Problem details: Could you return each line below without altering a word?

Input material Block Start

(* ===== verification/SulRoles.v ===== *)
(** * The handshake states of the learned automata

    The system under learning before the handshake has completed, for both roles, and
    the theorems that put the two phases together. *)

From S2P Require Import Prelude Errors Registry Sha256 Crypto Tlv Frame Aead Kem KeySchedule Transcript.
From S2P Require Import Handshake Cbor ErrorFrame Conn ConnRecv ConnLogic ConnLive ConnSync ConnDrop ConnControl.
From S2P Require Import SdkHandshake HandshakeRuns HandshakeHonest Sul SulLearned.
From Stdlib Require Import Strings.Byte.
From stdpp Require Import gmap.
Open Scope Z_scope.

Lemma bind_known {A B} (r : result error A) (a : A) (f : A -> result error B) : r = Ok a -> r ≫= f = f a.
Proof. by intros ->. Qed.

Section handshake.
Context `{CryptoLaws}.

(** ** Frames of the handshake phase *)

(** Every input but the two that build none gives a whole frame of its type. *)
Lemma built_frame epoch i y base dir :
  tamper_evident -> shape_ok epoch i y -> i <> iAPP -> i <> iINIT_CLOSE ->
  exists f, build y base dir 0 0 = Ok (marshal f) /\ frame_wf f /\ frame_size f <= MaxFrameSize /\ Type_ f = y.1.1.1.
Proof.
  intros Htamper Hy H1 H2.
  destruct (keys_at_ok base dir 0 ChanControl 0) as (st & Hst & _ & Hq).
  assert (forall ft pl corrupt, y = (ft, pl, false, corrupt) -> is_u16 ft -> blen pl < 2 ^ 20 ->
    exists f, build y base dir 0 0 = Ok (marshal f) /\ frame_wf f /\ frame_size f <= MaxFrameSize /\ Type_ f = y.1.1.1) as Hsealed.
  { intros ft pl corrupt -> Hft Hsz. destruct (seal_ok st ChanControl ft pl) as (wire & Hw).
    unfold build. rewrite (sealFrameWire_at _ _ _ _ _ st _ _ Hst), Hw. cbn [mbind result_bind fst].
    destruct corrupt.
    - destruct (corrupted_frame st ChanControl ft pl wire Htamper Hw) as (f & e & Hf & Hwf & Hs & _ & Ht & _);
        [by vm_compute|exact Hft|by rewrite Hq|exact Hsz|]. exists f. by rewrite Hf.
    - destruct (sealed_frame st ChanControl ft pl wire Hw) as (f & -> & Hwf & _ & Ht & _ & _ & _ & _ & _ & Hs);
        [by vm_compute|exact Hft|by rewrite Hq|exact Hsz|]. exists f. rewrite blen_marshal in Hs.
      exact (conj eq_refl (conj Hwf (conj Hs Ht))). }
  assert (forall ft pl, y = (ft, pl, true, false) -> is_u16 ft -> blen pl < 2 ^ 23 ->
    exists f, build y base dir 0 0 = Ok (marshal f) /\ frame_wf f /\ frame_size f <= MaxFrameSize /\ Type_ f = y.1.1.1) as Hclear.
  { intros ft pl -> Hft Hsz. destruct (cleartext_wf ft pl Hft Hsz) as (Hwf & Hw & _).
    exists (mkFrame ProtocolVersion 0 ft ChanControl 0 pl). split; [exact (f_equal Ok Hw)|]. split; [exact Hwf|].
    split; [|reflexivity]. unfold frame_size. cbn [Payload]. change MaxFrameSize with 16777216. unfold HeaderSize. lia. }
  destruct i; unfold shape_ok in Hy; try (by destruct H1); try (by destruct H2);
    first [destruct Hy as (ft & pl & Hy & Hft & Hsz); eapply Hclear; eassumption
          |destruct Hy as (ft & pl & Hy & _ & Hft & Hsz); eapply Hsealed; eassumption
          |eapply Hsealed; [exact Hy|by vm_compute|first [by vm_compute|unfold keyUpdateMarkerBytes; by rewrite tlv_marker_size]]].
Qed.

Lemma wire_taken {A} f (k : result error bytes -> hs A) :
  frame_wf f -> frame_size f <= MaxFrameSize -> pipe_write (marshal f) (HRead k) = Some (k (Ok (marshal f))).
Proof.
  intros Hwf Hsz. unfold pipe_write. pose proof (readFrame_marshal f [] Hwf Hsz) as Hr.
  rewrite app_nil_r in Hr. by rewrite Hr.
Qed.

Input material Block End

Exercise output:
(* ===== verification/SulRoles.v ===== *)
(** * The handshake states of the learned automata

    The system under learning before the handshake has completed, for both roles, and
    the theorems that put the two phases together. *)

From S2P Require Import Prelude Errors Registry Sha256 Crypto Tlv Frame Aead Kem KeySchedule Transcript.
From S2P Require Import Handshake Cbor ErrorFrame Conn ConnRecv ConnLogic ConnLive ConnSync ConnDrop ConnControl.
From S2P Require Import SdkHandshake HandshakeRuns HandshakeHonest Sul SulLearned.
From Stdlib Require Import Strings.Byte.
From stdpp Require Import gmap.
Open Scope Z_scope.

Lemma bind_known {A B} (r : result error A) (a : A) (f : A -> result error B) : r = Ok a -> r ≫= f = f a.
Proof. by intros ->. Qed.

Section handshake.
Context `{CryptoLaws}.

(** ** Frames of the handshake phase *)

(** Every input but the two that build none gives a whole frame of its type. *)
Lemma built_frame epoch i y base dir :
  tamper_evident -> shape_ok epoch i y -> i <> iAPP -> i <> iINIT_CLOSE ->
  exists f, build y base dir 0 0 = Ok (marshal f) /\ frame_wf f /\ frame_size f <= MaxFrameSize /\ Type_ f = y.1.1.1.
Proof.
  intros Htamper Hy H1 H2.
  destruct (keys_at_ok base dir 0 ChanControl 0) as (st & Hst & _ & Hq).
  assert (forall ft pl corrupt, y = (ft, pl, false, corrupt) -> is_u16 ft -> blen pl < 2 ^ 20 ->
    exists f, build y base dir 0 0 = Ok (marshal f) /\ frame_wf f /\ frame_size f <= MaxFrameSize /\ Type_ f = y.1.1.1) as Hsealed.
  { intros ft pl corrupt -> Hft Hsz. destruct (seal_ok st ChanControl ft pl) as (wire & Hw).
    unfold build. rewrite (sealFrameWire_at _ _ _ _ _ st _ _ Hst), Hw. cbn [mbind result_bind fst].
    destruct corrupt.
    - destruct (corrupted_frame st ChanControl ft pl wire Htamper Hw) as (f & e & Hf & Hwf & Hs & _ & Ht & _);
        [by vm_compute|exact Hft|by rewrite Hq|exact Hsz|]. exists f. by rewrite Hf.
    - destruct (sealed_frame st ChanControl ft pl wire Hw) as (f & -> & Hwf & _ & Ht & _ & _ & _ & _ & _ & Hs);
        [by vm_compute|exact Hft|by rewrite Hq|exact Hsz|]. exists f. rewrite blen_marshal in Hs.
      exact (conj eq_refl (conj Hwf (conj Hs Ht))). }
  assert (forall ft pl, y = (ft, pl, true, false) -> is_u16 ft -> blen pl < 2 ^ 23 ->
    exists f, build y base dir 0 0 = Ok (marshal f) /\ frame_wf f /\ frame_size f <= MaxFrameSize /\ Type_ f = y.1.1.1) as Hclear.
  { intros ft pl -> Hft Hsz. destruct (cleartext_wf ft pl Hft Hsz) as (Hwf & Hw & _).
    exists (mkFrame ProtocolVersion 0 ft ChanControl 0 pl). split; [exact (f_equal Ok Hw)|]. split; [exact Hwf|].
    split; [|reflexivity]. unfold frame_size. cbn [Payload]. change MaxFrameSize with 16777216. unfold HeaderSize. lia. }
  destruct i; unfold shape_ok in Hy; try (by destruct H1); try (by destruct H2);
    first [destruct Hy as (ft & pl & Hy & Hft & Hsz); eapply Hclear; eassumption
          |destruct Hy as (ft & pl & Hy & _ & Hft & Hsz); eapply Hsealed; eassumption
          |eapply Hsealed; [exact Hy|by vm_compute|first [by vm_compute|unfold keyUpdateMarkerBytes; by rewrite tlv_marker_size]]].
Qed.

Lemma wire_taken {A} f (k : result error bytes -> hs A) :
  frame_wf f -> frame_size f <= MaxFrameSize -> pipe_write (marshal f) (HRead k) = Some (k (Ok (marshal f))).
Proof.
  intros Hwf Hsz. unfold pipe_write. pose proof (readFrame_marshal f [] Hwf Hsz) as Hr.
  rewrite app_nil_r in Hr. by rewrite Hr.
Qed.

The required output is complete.